Step 3. Legislate, make rules, and enforce respectful culture

Pretty basic huh? But apparently something that still isn’t happening. Take a look at these two police responded to cases from girls who had photos posted to the site without their consent. 

 

  1. Police told a young woman that it was her fault
    ‘A 16-year-old girl from Melbourne, who believed her ex-boyfriend shared a photo of her in the shower, said the police told her it was her fault’
     
  2. Police simply turned away another woman
    ‘Ms Pilati, believes the photo of her was leaked by a Sydney photographer who did a swimsuit shoot when she was 17. She believes he took shots as she was swapping outfits or changing poses and kept them without her knowledge... However, when she reported him to Wollongong police after seeing the website three years ago, she was turned away.'

 

Both were not taken seriously when reported to the police - meaning that the Australian system is unequipped to support real cultural change and respect towards women. Even worse, the response from the police has placed blame on girls and their parents, bizarrely. If you’re suggesting culture change… why not suggest culture change around how the police treat these cases, how those who are supposed to protect Australians are treating women in these situations

This is not surprising when we see at the results of a recent study on the internal culture at the Australian Police Force, which showed that 46% of women and 20% of men reported being sexually abused or harassed in some way. That's messed up.

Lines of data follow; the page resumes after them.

Lemma step_locked i chosen s es s' : locked s -> step i chosen s = Some (es, s') -> locked s'.
Proof.
  intros Hs. unfold step. destruct (threads s !! i) as [pc|] eqn:Hi; [|done]. cbn [mbind option_bind].
  assert (holds pc = true -> mtx s = Some i) as Hmine by by apply (lk_holds s Hs).
  pose proof (lk_read s Hs i pc Hi) as Hread.
  destruct pc; cbn [holds read_ok] in *; try done.
  1,5,9: destruct (acquire _ _ s) as [s1|] eqn:Ha; [|done]; apply acquire_cases in Ha as [Hm ->];
    intros [= _ <-]; (apply locked_move; [done|done|by right; left|done|done]).
  all: try (specialize (Hmine eq_refl)).
  - intros [= _ <-]. by apply locked_move; [|by intros _|left|..].
  - intros [= _ <-]. by apply locked_move; [|by intros _|left|..].
  - destruct (notify_one _ _) as [s1|] eqn:Hn; [|done]. intros [= _ <-]. eapply locked_notify; [|done].
    by apply locked_move; [|done|left|..].
  - intros [= _ <-]. unfold predicate. destruct (quit s) eqn:Hq; cbn [orb].
    { by apply locked_move; [|by intros _|left|cbn; left|]. }
    case_bool_decide; by apply locked_move; [|by intros _|left|cbn; try right|].
  - intros [= _ <-]. by apply locked_move; [|done|left|..].
  - intros [= _ <-]. by apply locked_move; [|done|right; right|..].
  - destruct (quit s) eqn:Hq.
    { intros [= _ <-]. by apply locked_move; [|done|left|..]. }
    destruct (q s) as [|t rest] eqn:Hl; [by destruct Hread|]. intros [= _ <-].
    by apply locked_move; [|by intros _|left|..].
  - intros [= _ <-]. by apply locked_move; [|done|left|..].
  - intros [= _ <-]. by apply locked_move; [|done|right; right|..].
  - intros [= _ <-]. apply locked_notify_all. by apply locked_move; [|done|right; right|..].
Qed.

(** ** Order *)

Lemma step_order i chosen s es s' :
  locked s -> step i chosen s = Some (es, s') -> q s ++ pushed es = popped es ++ q s'.
Proof.
  intros Hs. unfold step. destruct (threads s !! i) as [pc|] eqn:Hi; [|done]. cbn [mbind option_bind].
  pose proof (lk_read s Hs i pc Hi) as Hread.
  destruct pc as [t|t|t l| | | | | | | |t rest| | | |]; cbn [read_ok] in Hread; try done.
  1,5,9: destruct (acquire _ _ s) as [s1|] eqn:Ha; [|done]; apply acquire_cases in Ha as [_ ->];
    intros [= <- <-]; apply app_nil_r.
  - intros [= <- <-]. apply app_nil_r.
  - intros [= <- <-]. cbn. by rewrite Hread.
  - destruct (notify_one _ _) as [s1|] eqn:Hn; [|done]. intros [= <- <-].
    rewrite app_nil_r. by destruct (notify_one_cases _ _ _ Hn) as [(j & _ & ->)|[-> _]].
  - intros [= <- <-]. apply app_nil_r.
  - intros [= <- <-]. apply app_nil_r.
  - intros [= <- <-]. apply app_nil_r.
  - destruct (quit s); [|destruct (q s) eqn:Hl]; intros [= <- <-]; cbn; by rewrite ?app_nil_r, ?Hl.
  - intros [= <- <-]. cbn. by rewrite app_nil_r.
  - intros [= <- <-]. apply app_nil_r.
  - intros [= <- <-]. apply app_nil_r.
Qed.

Lemma steps_order schedule s es s' :
  locked s -> steps schedule s = Some (es, s') -> q s ++ pushed es = popped es ++ q s' /\ locked s'.
Proof.
  revert s es. induction schedule as [|[i chosen] schedule IH]; intros s es Hs.
  - intros [= <- <-]. split; [apply app_nil_r|done].
  - simpl. destruct (step i chosen s) as [[es1 s1]|] eqn:H1; [|done]. simpl.
    destruct (steps schedule s1) as [[es2 s2]|] eqn:H2; [|done]. simpl. intros [= <- <-].
    apply IH in H2 as [H2 Hs2]; [|by eapply step_locked]. split; [|done].
    apply step_order in H1; [|done]. unfold pushed, popped in *.
    rewrite !omap_app, (assoc_L (++)), H1, <- !(assoc_L (++)). by f_equal.
Qed.
(* ===== verification/Timers.v ===== *)
(** * The environment of the program and the timer interface

    [Env] is what the program reads from its surroundings.  [TimerService] is
    the contract between the scheduler and the state machine: a timer service
    behaves as a finite map from task objects to their callable and flags.
    The state machine is verified against it and Scheduler.v implements it. *)
From S2P Require Import Prelude.
Local Open Scope Z_scope.

(** The readings of the surroundings: the [k]-th reading of the system clock in
    milliseconds, the [k]-th result of [rand ()], and the orders the standard
    library leaves open: which of two tasks due at the same time a heap returns
    first, and the iteration order of an [unordered_map]. *)
Class Env := {
  clock : nat -> Z;
  rand : nat -> Z;
  heap_order : list nat -> list nat;
  hash_order : list Z -> list Z;
}.

(** What the C and C++ standards promise of them. *)
Class EnvOk `(Env) := {
  rand_range k : 0 <= rand k < 2 ^ 31;
  heap_order_perm l : heap_order l ≡ₚ l;
  hash_order_perm l : hash_order l ≡ₚ l;
}.

(** [Task::IntervalSupplier]: a function without arguments that may call
    [rand ()]; the argument is the number of [rand] results used so far. *)
Definition IntervalSupplier := nat -> result (Z * nat).

(** The supplier returns a value, whatever [rand] returns. *)
Definition supplier_ok (f : IntervalSupplier) : Prop :=
  forall r, exists v r', f r = Ok (v, r').

(** The flags of a task and the function it calls. *)
Record TimerView (C : Type) := mkTimerView {
  tv_callable : C;
  tv_cancelled : bool;
  tv_paused : bool;
}.
Arguments mkTimerView {C} _ _ _.
Arguments tv_callable {C} _.
Arguments tv_cancelled {C} _.
Arguments tv_paused {C} _.

Definition view_cancel {C} (v : TimerView C) := mkTimerView (tv_callable v) true (tv_paused v).
Definition view_pause {C} (v : TimerView C) := mkTimerView (tv_callable v) (tv_cancelled v) true.
Definition view_resume {C} (v : TimerView C) := mkTimerView (tv_callable v) (tv_cancelled v) false.

(** A timer is active when its callable runs at the next expiry. *)
Definition view_active {C} (v : TimerView C) : bool := negb (tv_cancelled v) && negb (tv_paused v).

(** The operations of [Scheduler] and [ScheduledTask] used by the state
    machine: [T] is the scheduler with its environment, [H] a [ScheduledTask]. *)
Class TimerOps (T H C : Type) := {
  ts_schedule : IntervalSupplier -> C -> Z -> T -> result (H * T);
  ts_cancel : H -> T -> T;
  ts_pause : H -> T -> T;
  ts_resume : H -> T -> T;
  ts_reset : H -> T -> result (H * T);
}.

(** The abstraction: a timer service is a map of named timers. *)
Class TimerService (T H C : Type) `{TimerOps T H C} := {
  ts_key : H -> nat;
  ts_view : T -> gmap nat (TimerView C);
  ts_wf : T -> Prop;

  ts_schedule_spec interval callable max_calls t :
    ts_wf t -> supplier_ok interval ->
    exists h t', ts_schedule interval callable max_calls t = Ok (h, t') /\ ts_wf t' /\
      ts_view t !! ts_key h = None /\
      ts_view t' = <[ts_key h := mkTimerView callable false false]> (ts_view t);
  ts_cancel_spec h t :
    ts_wf t -> ts_wf (ts_cancel h t) /\
    ts_view (ts_cancel h t) = alter view_cancel (ts_key h) (ts_view t);
  ts_pause_spec h t :
    ts_wf t -> ts_wf (ts_pause h t) /\
    ts_view (ts_pause h t) = alter view_pause (ts_key h) (ts_view t);
  ts_resume_spec h t :
    ts_wf t -> ts_wf (ts_resume h t) /\
    ts_view (ts_resume h t) = alter view_resume (ts_key h) (ts_view t);
  ts_reset_spec h t v :
    ts_wf t -> ts_view t !! ts_key h = Some v ->
    exists h' t', ts_reset h t = Ok (h', t') /\ ts_wf t' /\
      ts_view t !! ts_key h' = None /\
      ts_view t' = <[ts_key h' := v]> (alter view_cancel (ts_key h) (ts_view t));
}.

(** A concrete environment for examples: a clock that advances by a
    millisecond at each of its first thousand readings, a constant [rand] and
    the orders as they come. *)
Definition example_env : Env := {|
  clock k := 1000 + Z.of_nat (k `min` 1000);
  rand k := 7;
  heap_order l := l;
  hash_order l := l;
|}.

Lemma example_env_ok : EnvOk example_env.
Proof. split; simpl; (done || lia). Qed.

How can we expect our police to protect us when they themselves aren't given the tools, training and environment to support respectful relationships? We can't. 

Again, I don't claim to have the answers, but it seems like the logical thing to do would be to make sure we legislate the cultural change we want to see - have real consequences for putting girls at risk in such a reckless, demeaning and inhumane way.

Why take these actions? and why now?

Sure, it's another news story travelling down your newsfeed - so what makes it significant enough to act now? Let me ask you - If not now, when? Are we going to wait around until these girls start getting raped? Or until someone does post child pornography? Until that boy 'hunting' a photo of a girls turns into someone who beats his girlfriend or children? That seems a bit f*cking ridiculous. 

What can you do? You can make a change in your circle. You can start a conversation. You can be the one who won't stand silent when someone makes a sexist comment. You can be the one who actively makes sure that women and girls are heard in your school, workplace, team, family or friendship group. To those who do - thank you. You are the legends who have a chance of making such disrespect obsolete.